Task description ▸
Within the records below is a range that opens at the line with "(** ** Allocation *)" and closes at the line with "bl ← sys_alloc sizeof_block;". Return that range word for word, both ends included, and only that range.

☆ ☆ ☆ ☆ ☆ ☆ ☆

(** [resolve_pntr]: a chain of more indirections than there are objects is a
    cycle. *)
Fixpoint resolve (fuel : nat) (h : gmap Z object) (p : pntr) : outcome pntr :=
  ty ← deref (pntrtype h p);
  if ty =? CELL_IND then
    match fuel with
    | O => Timeout
    | S fuel =>
        match h !! p_lo p with
        | Some (OCell c) => resolve fuel h (c_field1 c)
        | _ => Crash
        end
    end
  else Done p.
Definition resolve_pntr (p : pntr) : M pntr := h ← gets t_heap; lift (resolve (size h) h p).

(** ** Allocation *)

(** [malloc] and [calloc]: the next free addresses, aligned to 16 bytes, as
    long as the 32-bit address space lasts. *)
Definition sys_alloc (n : Z) : M Z :=
  b ← gets t_brk;
  if b + n <=? 2^32 then
    modify (set_brk (b + (n + 15) / 16 * 16));; mret b
  else fatal "out of memory".

Definition send (m : message) : M unit := modify (fun t => set_outbox (t_outbox t ++ [m]) t).

Definition endpoint_interrupt : M unit := modify (set_interrupt true).

Definition force_minor_collection : M unit :=
  m ← gets t_mem;
  if m_need_minor m then mret tt
  else modify (fun t => set_mem (set_need_minor true (t_mem t)) t);; endpoint_interrupt.

(** The contents of fresh memory are indeterminate; the model gives them the
    type [CELL_EMPTY], which no access accepts. *)
Definition blank (flags : Z) : object := OCell (Cell CELL_EMPTY flags (Pntr 0 0) (Pntr 0 0)).

Definition new_block (nbytes : Z) : M unit :=
  m ← gets t_mem;
  if sizeof_block - nbytes <=? m_newgenoffset m then
    (match m_newgen m with [] => mret tt | _ => force_minor_collection end);;
    bl ← sys_alloc sizeof_block;
    modify (fun t => set_mem (set_newgen ((bl, m_newgenoffset m) :: m_newgen m) BLOCK_START (t_mem t)) t)
  else mret tt.

Definition alloc_mem (nbytes : Z) : M Z :=
  massert (nbytes mod 8 =? 0);;
  massert (nbytes <=? BLOCK_END - BLOCK_START);;
  m ← gets t_mem;
  massert ((sizeof_block <=? m_newgenoffset m) || (match m_newgen m with [] => false | _ => true end));;
  maxheap ← gets t_maxheap;
  (if negb (maxheap =? 0) && (match m_newgen m with [] => false | _ => true end) &&
      (maxheap <=? m_oldgenbytes m + m_newgenoffset m)
   then force_minor_collection else mret tt);;
  new_block nbytes;;
  m ← gets t_mem;
  match m_newgen m with
  | [] => abort
  | (bl, _) :: _ =>
      let h := m_newgenoffset m + bl in
      modify (fun t => set_mem (set_newgen (m_newgen m) (m_newgenoffset m + nbytes) (t_mem t)) t);;
      put_object h (blank (m_newcellflags m));;
      mret h
  end.

Definition alloc_cell : M Z := alloc_mem sizeof_cell.

(** Filling in a fresh cell. *)
Definition init_cell (a ty : Z) (f1 : pntr) : M unit :=
  c ← get_cell a; put_cell a (Cell ty (c_flags c) f1 (c_field2 c)).

Definition cap_alloc (arity address fno datasize : Z) : M Z :=
  let sizereq := sizeof_cap + datasize * sizeof_pntr in
  let sizereq := if sizereq mod 8 =? 0 then sizereq else sizereq + (8 - sizereq mod 8) in
  a ← alloc_mem sizereq;
  o ← get_object a;
  put_object a (OCap (obj_flags o) sizereq (Cap arity address fno (Sourceloc 0 0) 0 datasize []));;
  massert (0 <? arity);;
  mret a.

(** [c->data[c->count++] = p]. *)
Definition cap_push (a : Z) (p : pntr) : M unit :=
  c ← get_cap a;
  massert (cap_count c <? cap_room c);;
  put_cap a (Cap (cap_arity c) (cap_address c) (cap_fno c) (cap_sl c) (cap_c c) (cap_room c) (cap_data c ++ [p])).

Definition set_cell_type (a ty : Z) : M unit :=
  c ← get_cell a; put_cell a (Cell ty (c_flags c) (c_field1 c) (c_field2 c)).

(** ** Frames *)

Definition frame_zero (maxstack freelnk : Z) : frame :=
  Frame None 0 [] 0 STATE_UNALLOCATED 0 None freelnk 0 0 false 0 0
    (replicate (Z.to_nat maxstack) (Pntr 0 0)).
Definition framesize (t : task) : Z := sizeof_frame + t_maxstack t * sizeof_pntr.
Definition framesperblock (t : task) : Z := FRAMEBLOCK_SIZE / framesize t.

(** The frames of a block, each linked to the next. *)
Definition block_frames (mem framesize maxstack n : Z) : list (Z * frame) :=
  map (fun i => (mem + Z.of_nat i * framesize,
                 frame_zero maxstack (if Z.of_nat i =? n - 1 then 0 else mem + (Z.of_nat i + 1) * framesize)))
    (seq 0 (Z.to_nat n)).

Definition new_frameblock : M unit :=
  t ← gets id;
  fb ← sys_alloc (8 + FRAMEBLOCK_SIZE);
  modify (fun t' =>
    set_pool (Framepool
      (list_to_map (block_frames (fb + 8) (framesize t) (t_maxstack t) (framesperblock t)) ∪ t_frames t')
      (fb :: fp_blocks (t_pool t')) (fb + 8) (t_run t') (t_sparklist t')) t').

Definition frame_new : M Z :=
  p ← gets t_pool;
  (if fp_freeframe p =? 0 then new_frameblock else mret tt);;
  p ← gets t_pool;
  let a := fp_freeframe p in
  f ← get_frame a;
  modify (fun t => set_pool (set_freeframe (f_freelnk f) (t_pool t)) t);;
  put_frame a (Frame None (f_wq_frames f) (f_wq_fetchers f) 0 STATE_NEW 0 None 0
                 (f_waitlnk f) (f_rnext f) false 0 0 (f_data f));;
  massert (f_wq_frames f =? 0);;
  massert (match f_wq_fetchers f with [] => true | _ => false end);;
  massert (f_waitlnk f =? 0);;
  massert (f_rnext f =? 0);;
  mret a.

(** [tsk->done ||] in front of every assertion: a task that is being torn
    down frees frames in any state. *)
Definition frame_free (a : Z) : M unit :=
  done ← gets t_done;
  f ← get_frame a;
  massert (done || (bool_decide (f_retp f = None) && (f_c f =? 0)));;
  massert (done || bool_decide (f_state f = STATE_DONE) || bool_decide (f_state f = STATE_NEW));;
  massert (done || (f_wq_frames f =? 0));;
  massert (done || (match f_wq_fetchers f with [] => true | _ => false end));;
  p ← gets t_pool;
  put_frame a (set_f_freelnk (fp_freeframe p) (set_f_state STATE_UNALLOCATED f));;
  modify (fun t => set_pool (set_freeframe a (t_pool t)) t).

(** ** Write barriers *)

Definition write_barrier (c : Z) : M unit :=
  o ← get_object c;
  if negb (has_flag (obj_flags o) FLAG_INRSET) && has_flag (obj_flags o) FLAG_MATURE then
    modify (fun t => set_mem (set_remembered (m_remembered (t_mem t) ++ [c]) (t_mem t)) t);;
    put_object c (obj_set_flags (Z.lor (obj_flags o) FLAG_INRSET) o)
  else mret tt.

Definition write_barrier_ifnew (c : Z) (dest : pntr) : M unit :=
  if is_pntr dest then
    o ← get_object (p_lo dest);
    if negb (has_flag (obj_flags o) FLAG_MATURE) then write_barrier c else mret tt
  else mret tt.

Definition cell_make_ind (c : Z) (dest : pntr) : M unit :=
  write_barrier_ifnew c dest;; init_cell c CELL_IND dest.
(* ===== verification/Lists.v ===== *)
(** * Lists held in arrays (src/nreduce/runtime/builtins.c)

    A chain of cons cells and short arrays is gathered into one array when
    its tail is asked for; strings and arguments become arrays, and lists of
    characters are read back as strings. A loop over a list gets as much fuel
    as there are objects in the heap: a list that is longer has a cycle, and
    the loop of the C code ends only when memory does. *)

From S2P Require Import Prelude Source Double Pointer Arith Memory Arrays.
#[local] Open Scope Z_scope.

(** ** Expanding an array *)

(** Case 1: two consecutive cons cells become an array. *)
Definition cons_to_array (firstcell : Z) : M unit :=
  c ← get_cell firstcell;
  firsthead ← resolve_pntr (c_field1 c);
  firsttail ← resolve_pntr (c_field2 c);
  ty ← typeof firsttail;
  if ty =? CELL_CONS then
    secondcell ← lift (get_pntr firsttail);
    c2 ← get_cell secondcell;
    secondhead ← resolve_pntr (c_field1 c2);
    secondtail ← resolve_pntr (c_field2 c2);
    arr ← carray_new sizeof_pntr 8;
    write_barrier firstcell;;
    nil ← gets t_globnilpntr;
    c ← get_cell firstcell;
    put_cell firstcell (Cell CELL_AREF (c_flags c) (make_pntr arr) nil);;
    x ← get_array arr;
    put_array arr (set_elements (Pntrs [firsthead; secondhead]) x);;
    aref_set_tail firstcell secondtail
  else mret tt.

(** The elements from [index] on of the array [arr], for an append of all of
    them to the list that ends in [refcell]. An array that is appended to
    itself and does not fit into it is overwritten while it is read. *)
Definition elements_from (refcell arr index : Z) : M elements :=
  x ← get_array arr;
  own ← cell_array refcell;
  y ← get_array own;
  massert (negb ((own =? arr) && (MAX_ARRAY_SIZE <? ca_size y + (ca_size x - index))));;
  mret (match ca_elements x with
        | Pntrs l => Pntrs (drop (Z.to_nat index) l)
        | Chars l => Chars (drop (Z.to_nat index) l)
        end).

(** The loop for pointers. [arr] stays the array there was at the start, also
    after [carray_append] has put another in its place. *)
Fixpoint expand_pntrs (fuel : nat) (arr refcell : Z) : M Z :=
  x ← get_array arr;
  if ca_size x <? MAX_ARRAY_SIZE then
    c ← get_cell refcell;
    ty ← typeof (c_field2 c);
    if ty =? CELL_CONS then
      match fuel with
      | O => diverge
      | S fuel =>
          tailcell ← lift (get_pntr (c_field2 c));
          tc ← get_cell tailcell;
          tailhead ← resolve_pntr (c_field1 tc);
          refcell ← carray_append refcell (Pntrs [tailhead]) 1 sizeof_pntr;
          tc ← get_cell tailcell;
          q ← resolve_pntr (c_field2 tc);
          aref_set_tail refcell q;;
          expand_pntrs fuel arr refcell
      end
    else if ty =? CELL_AREF then
      otharr ← aref_array (c_field2 c);
      y ← get_array otharr;
      if ca_elemsize y =? sizeof_pntr then
        match fuel with
        | O => diverge
        | S fuel =>
            othtail ← aref_tail (c_field2 c);
            let othindex := aref_index (c_field2 c) in
            data ← elements_from refcell otharr othindex;
            refcell ← carray_append refcell data (ca_size y - othindex) sizeof_pntr;
            aref_set_tail refcell othtail;;
            expand_pntrs fuel arr refcell
        end
      else mret refcell
    else mret refcell
  else mret refcell.

(** The loop for strings; here too the size is that of the first array. *)
Fixpoint expand_chars (fuel : nat) (arr refcell : Z) : M Z :=
  c ← get_cell refcell;
  ty ← typeof (c_field2 c);
  if negb (ty =? CELL_AREF) then mret refcell
  else
    tail_arr ← aref_array (c_field2 c);
    tail_tail ← aref_tail (c_field2 c);
    let tail_index := aref_index (c_field2 c) in
    y ← get_array tail_arr;
    x ← get_array arr;
    let tail_size := ca_size y - tail_index in
    if negb (ca_elemsize y =? ca_elemsize x) then mret refcell
    else if MAX_ARRAY_SIZE <? ca_size x + tail_size then mret refcell
    else
      match fuel with
      | O => diverge
      | S fuel =>
          data ← elements_from refcell tail_arr tail_index;
          refcell ← carray_append refcell data tail_size (ca_elemsize x);
          aref_set_tail refcell tail_tail;;
          expand_chars fuel arr refcell
      end.

Definition heap_size : M nat := h ← gets t_heap; mret (size h).

Definition maybe_expand_array (p : pntr) : M unit :=
  ty ← typeof p;
  (if ty =? CELL_CONS then firstcell ← lift (get_pntr p); cons_to_array firstcell else mret tt);;
  ty ← typeof p;
  if ty =? CELL_AREF then
    refcell ← lift (get_pntr p);
    arr ← aref_array p;
    x ← get_array arr;
    if ca_multiref x then mret tt
    else
      aref_resolve_tail refcell;;
      fuel ← heap_size;
      last ← (if ca_elemsize x =? sizeof_pntr then expand_pntrs fuel arr refcell else expand_chars fuel arr refcell);
      check_array_convert last
  else mret tt.

(** ** Making lists *)

(** [pointers_to_list] and [binary_data_to_list]. *)
Definition data_to_list (data : elements) (dsize : Z) (tail : pntr) : M pntr :=
  let size := elements_size data in
  if size =? 0 then mret tail
  else
    aref ← create_array dsize size;
    refcell ← lift (get_pntr aref);
    refcell ← carray_append refcell data size dsize;
    aref_set_tail refcell tail;;
    mret aref.
Definition pointers_to_list (data : list pntr) (tail : pntr) : M pntr := data_to_list (Pntrs data) sizeof_pntr tail.
Definition binary_data_to_list (data : list ascii) (tail : pntr) : M pntr := data_to_list (Chars data) 1 tail.

(** Of a C string, so without a zero byte. *)
Definition string_to_array (str : string) : M pntr :=
  nil ← gets t_globnilpntr; binary_data_to_list (String.list_ascii_of_string str) nil.

(** ** Reading lists *)

(** The characters of an array of pointers: [None] when one of them is none. *)
Fixpoint read_chars (l : list pntr) : M (option (list ascii)) :=
  match l with
  | [] => mret (Some [])
  | p :: l =>
      elem ← resolve_pntr p;
      b ← pntr_is_char elem;
      if b : bool then
        c ← mderef (char_of elem);
        rest ← read_chars l;
        mret (match rest with Some s => Some (c :: s) | None => None end)
      else mret None
  end.

(** [array_to_string]: the bytes of the string, or [None] where it returns -1. *)
Fixpoint array_to_string_loop (fuel : nat) (p : pntr) (buf : list ascii) : M (option (list ascii)) :=
  ty ← typeof p;
  if ty =? CELL_CONS then
    match fuel with
    | O => diverge
    | S fuel =>
        a ← lift (get_pntr p);
        c ← get_cell a;
        head ← resolve_pntr (c_field1 c);
        tail ← resolve_pntr (c_field2 c);
        b ← pntr_is_char head;
        if b : bool then
          cc ← mderef (char_of head);
          p ← resolve_pntr tail;
          array_to_string_loop fuel p (buf ++ [cc])
        else mret None
    end
  else if ty =? CELL_AREF then
    match fuel with
    | O => diverge
    | S fuel =>
        arr ← aref_array p;
        x ← get_array arr;
        let index := Z.to_nat (aref_index p) in
        s ← match ca_elements x with
            | Chars l => mret (Some (drop index l))
            | Pntrs l => read_chars (drop index l)
            end;
        tail ← aref_tail p;
        q ← resolve_pntr tail;
        match s with
        | Some s => array_to_string_loop fuel q (buf ++ s)
        | None => mret None
        end
    end
  else if ty =? CELL_NIL then mret (Some buf)
  else mret None.
Definition array_to_string (p : pntr) : M (option (list ascii)) :=
  fuel ← heap_size; array_to_string_loop fuel p [].

(** The bytes up to the first NUL, as the C string functions see them. *)
Fixpoint c_string (l : list ascii) : string :=
  match l with
  | [] => EmptyString
  | c :: l => if Ascii.eqb c zero then EmptyString else String c (c_string l)
  end.

(** ** Flattening *)

Fixpoint resolve_all_pntrs (l : list pntr) : M (list pntr) :=
  match l with
  | [] => mret []
  | p :: l => q ← resolve_pntr p; m ← resolve_all_pntrs l; mret (q :: m)
  end.

Definition char_pntr (c : ascii) : pntr := set_pntrdouble (double_of_int (Z.of_nat (nat_of_ascii c))).

(** [flatten_list]: the elements, or [None] where it returns -1. The tail of
    an array is not resolved. *)
Fixpoint flatten_loop (fuel : nat) (p : pntr) (buf : list pntr) : M (option (list pntr)) :=
  ty ← typeof p;
  if ty =? CELL_CONS then
    match fuel with
    | O => diverge
    | S fuel =>
        a ← lift (get_pntr p);
        c ← get_cell a;
        head ← resolve_pntr (c_field1 c);
        tail ← resolve_pntr (c_field2 c);
        flatten_loop fuel tail (buf ++ [head])
    end
  else if ty =? CELL_AREF then
    match fuel with
    | O => diverge
    | S fuel =>
        arr ← aref_array p;
        x ← get_array arr;
        let index := Z.to_nat (aref_index p) in
        items ← match ca_elements x with
                | Chars l => mret (map char_pntr (drop index l))
                | Pntrs l =>
                    l' ← resolve_all_pntrs (drop index l);
                    put_array arr (set_elements (Pntrs (take index l ++ l')) x);;
                    mret l'
                end;
        tail ← aref_tail p;
        flatten_loop fuel tail (buf ++ items)
    end
  else if ty =? CELL_NIL then mret (Some buf)
  else mret None.
Definition flatten_list (p : pntr) : M (option (list pntr)) := fuel ← heap_size; flatten_loop fuel p [].
(* ===== verification/SchedFacts.v ===== *)
(** * The queues of frames are well formed (task.c)

    The link fields of the frames hold four structures: the run queue, the
    wait queues, the free list and the circular list of sparks. [links p q]
    says that they hold the lists of [q]; every operation of [Sched] is shown
    to change those lists as intended and nothing else. *)

From S2P Require Import Prelude Source Bytecode Compile Pointer Chain Memory Sched Wp.
#[local] Open Scope Z_scope.

(** ** Views of the frames *)

(** What a frame holds beside its links. *)
Record core := Core {
  k_instr : option Z; k_fetchers : list gaddr; k_c : Z; k_state : frame_state; k_resume : Z;
  k_retp : option (Z * Z); k_postponed : bool; k_data : list pntr
}.
Definition core_of (f : frame) : core :=
  Core (f_instr f) (f_wq_fetchers f) (f_c f) (f_state f) (f_resume f) (f_retp f) (f_postponed f) (f_data f).


(** The frame pool field by field. *)
Record views := Views {
  v_cores : gmap Z core; v_rnext : gmap Z Z; v_waitlnk : gmap Z Z; v_wq : gmap Z Z; v_freelnk : gmap Z Z;
  v_sprev : gmap Z Z; v_snext : gmap Z Z; v_run : Z; v_freeframe : Z
}.
Definition vw (t : task) : views :=
  let F := t_frames t in
  Views (core_of <$> F) (f_rnext <$> F) (f_waitlnk <$> F) (f_wq_frames <$> F) (f_freelnk <$> F)
    (f_sprev <$> F) (f_snext <$> F) (t_run t) (fp_freeframe (t_pool t)).
Definition cores (t : task) : gmap Z core := core_of <$> t_frames t.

☆ ☆ ☆ ☆ ☆ ☆ ☆

Task result ▸
(** ** Allocation *)

(** [malloc] and [calloc]: the next free addresses, aligned to 16 bytes, as
    long as the 32-bit address space lasts. *)
Definition sys_alloc (n : Z) : M Z :=
  b ← gets t_brk;
  if b + n <=? 2^32 then
    modify (set_brk (b + (n + 15) / 16 * 16));; mret b
  else fatal "out of memory".

Definition send (m : message) : M unit := modify (fun t => set_outbox (t_outbox t ++ [m]) t).

Definition endpoint_interrupt : M unit := modify (set_interrupt true).

Definition force_minor_collection : M unit :=
  m ← gets t_mem;
  if m_need_minor m then mret tt
  else modify (fun t => set_mem (set_need_minor true (t_mem t)) t);; endpoint_interrupt.

(** The contents of fresh memory are indeterminate; the model gives them the
    type [CELL_EMPTY], which no access accepts. *)
Definition blank (flags : Z) : object := OCell (Cell CELL_EMPTY flags (Pntr 0 0) (Pntr 0 0)).

Definition new_block (nbytes : Z) : M unit :=
  m ← gets t_mem;
  if sizeof_block - nbytes <=? m_newgenoffset m then
    (match m_newgen m with [] => mret tt | _ => force_minor_collection end);;
    bl ← sys_alloc sizeof_block;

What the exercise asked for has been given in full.